There are three sorts of Jatis as per the quantity of notes utilized in a Raga:

  • Sampurna - A Raga having seven notes in the Aroha and Avaroha is called Sampurna.
  • Shadav - A Raga having six notes in Aroha and Avaroha is called Shadav.
  • Audav - A Raga having five notes in Aroha and Avaroha Audav.

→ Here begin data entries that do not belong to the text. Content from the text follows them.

(** The block of [check_status] under [if self.output_file.exists]:
    [Some s] when the block returns [s], [None] when control falls out of
    it. *)
Definition check_output (W : World) (err_msg qerr_info : option string)
  : M (option Status) :=
  r ← try_except (inr <$> get_event_report W) (fun _ => true) (fun exc => mret (inl exc));
  match r with
  | inl exc =>
      t ← get;
      Some <$> set_status W S_ABICRITICAL
                 (str_of_task W t +:+ " exception while parsing event_report:" +:+ nl
                  +:+ str_of_exc W exc)
  | inr None => Some <$> set_status W S_ERROR "Got None report!"
  | inr (Some report) =>
      if run_completed report then
        modify (fun t => with_datetimes
                  {| init := init (datetimes t); submission := submission (datetimes t);
                     start := start_datetime report; end_ := end_datetime report |} t);;
        t ← get;
        match filter_types (CRITICAL_EVENTS W (task_class t)) report with
        | _ :: _ =>
            Some <$> set_status W S_UNCONVERGED "status set to UNCONVERGED based on abiout"
        | [] => Some <$> set_status W S_OK "status set to OK based on abiout"
        end
      else
        match errors report with
        | _ :: _ =>
            history_log DEBUG "Found errors in report";;
            record_abi_errors W (errors report);;
            t ← get;
            history_log DEBUG (str_of_task W t
                               +:+ ": Found Errors or Bugs in ABINIT main output!");;
            Some <$> set_status W S_ABICRITICAL
                       (join_lines (map (repr_of_event W) (errors report)))
        | [] =>
            t ← get;
            if exists_ (fs t) (stderr_file t) && is_empty_msg err_msg
               && (exists_ (fs t) (qerr_file t) && is_empty_msg qerr_info)
            then Some <$> set_status W S_RUN
                   "there is output and no errors: job still seems to be running"
            else mret None
        end
  end.

Definition frozen_msg (timeout : Z) : string :=
  "Task seems to be frozen, last change more than " +:+ str_of_Z timeout +:+ " [s] ago".

(** The test [time.time() - st_mtime > frozen_timeout]. *)
Definition is_frozen (W : World) (mtime : Q) (timeout : Z) : bool :=
  Qltb (inject_Z timeout) (now W - mtime)%Q.

Definition check_status (W : World) : M Status :=
  t ← get;
  if returncode_nonzero t then
    set_status W S_QCRITICAL
      ("job.sh return code: " +:+ returncode_str t +:+ nl
       +:+ "Perhaps the job was not submitted properly?")
  else if exists_ (fs t) (mpiabort_file t) then
    set_status W S_ABICRITICAL "Found ABINIT abort file"
  else
    err_msg ← read_if_not_empty (stderr_file t);
    qerr_info ← read_if_not_empty (qerr_file t);
    qout_info ← read_if_not_empty (qout_file t);
    returned ←
      ((if exists_ (fs t) (output_file t) then check_output W err_msg qerr_info
       else mret None) : M (option Status));
    match returned with
    | Some s => mret s
    | None =>
        t ← get;
        if negb (exists_ (fs t) (output_file t))
           && (negb (exists_ (fs t) (stderr_file t)) && negb (exists_ (fs t) (qerr_file t)))
        then mret (_status t)
        else
          when (negb (is_empty_msg err_msg))
            (history_log WARNING ("Found error message:" +:+ nl +:+ " "
                                  +:+ default "" err_msg));;
          let timeout := frozen_timeout (policy (manager t)) in
          frozen ←
            ((if exists_ (fs t) (output_file t) then
               mtime ← lift (st_mtime (fs t) (output_file t));
               mret (is_frozen W mtime timeout)
             else mret false) : M bool);
          if (frozen : bool) then set_status W S_ERROR (frozen_msg timeout)
          else set_status W S_RUN
                 "final option: nothing seems to be wrong, the job must still be running"
    end.

Definition unlock (W : World) (source_node : string) (check : bool) : M unit :=
  t ← get;
  if negb (status_eqb (_status t) S_LOCKED) then
    raise (RuntimeError ("Trying to unlock a task with status "
                         +:+ str_of_status W (_status t)))
  else
    modify (with_status S_READY);;
    when check (_ ← check_status W; mret tt);;
    history_log INFO ("Unlocked by " +:+ source_node).

(** ** Restarting *)

(** [Task._restart]; the result is [fired] ([False] is 0). *)
Definition _restart (W : World) (submit : bool) : M Z :=
  _ ← set_status W S_READY ("Restarted on " +:+ asctime W);
  modify (fun t => with_num_restarts (num_restarts t + 1) t);;
  t ← get;
  history_log INFO ("Restarted, num_restarts " +:+ str_of_Z (num_restarts t));;
  modify (fun t => with_datetimes (TaskDateTimes_reset (now W) (datetimes t)) t);;
  modify (fun t => with_fs (remove (fs t) (start_lockfile t)) t);;
  if submit then
    fired ← start_task W;
    when (fired =? 0) (history_log WARNING "Restart failed");;
    mret fired
  else mret 0.

Definition restart (W : World) : M Z :=
  t ← get;
  if family_restarts (task_class t) then family_restart W else _restart W true.

(** The local function [move_file] of [reset_from_scratch]. *)
Definition move_file (W : World) (reset_dir : Path) (num_reset : Z) (f : Path) : M unit :=
  t ← get;
  if negb (exists_ (fs t) f) then mret tt
  else
    match move (fs t) f (join reset_dir (basename f +:+ "_" +:+ str_of_Z num_reset)) with
    | inr fs' => modify (with_fs fs')
    | inl exc =>
        history_log WARNING ("Couldn't move file " +:+ str_of_path W f +:+ ". exc: "
                             +:+ str_of_exc W exc)
    end.

Fixpoint move_files (W : World) (reset_dir : Path) (num_reset : Z) (files : list Path)
  : M unit :=
  match files with
  | [] => mret tt
  | f :: rest => move_file W reset_dir num_reset f;; move_files W reset_dir num_reset rest
  end.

These primary Jatis when permuted and joined offer ascent to six additional Jatis as follows:

  • Sampurna - Shadav - A Raga having seven notes in Aroha and six notes in Avaroha is called Sampurna - Shadav.
  • Sampurna - Audav - A Raga having seven notes in Aroha and five notes in Avaroha is called Sampurna - Audav.
  • Shadav - Sampurna - A Raga having six notes in Aroha and seven notes in Avaroha is called Shadav - Sampurna.
  • Shadav - Audav - A Raga having six notes in Aroha and five notes in Avaroha is called Shadav - Audav.
  • Audav - Sampurna - A Raga having five notes in Aroha and seven notes in
  • Avaroha is called Audav - Sampurna.
  • Audav - Shadav - A Raga having five notes in Aroha and six notes in Avaroha is called Audav - Shadav.

Aroha of Raga Alhaiya BilawalSa Re Ga Pa Dha Ni Sa It is clear from the above succession of notes that in the Raga Alhaiya Bilawal, Mama is discarded or varjit in the Aroha. Avaroha of Raga Alhaiya BilawalSa Ni Dha Pa Dha Ni Dha Pa Ma Ga Ma Re Sa The above arrangement of notes shows the plunging request of the Raga Alhaiya Bilawal.

Pakad

A particular succession of notes, that is exceptional to each Raga, is known as the ′ Pakad ′ by which an audience immediately perceives the Raga. It tends to be interpreted as ′ get express ′ s in English. For instance, Pakad of Raga Yaman - Ni Re Ga Re Sa, Pa Ma Ga Re Sa.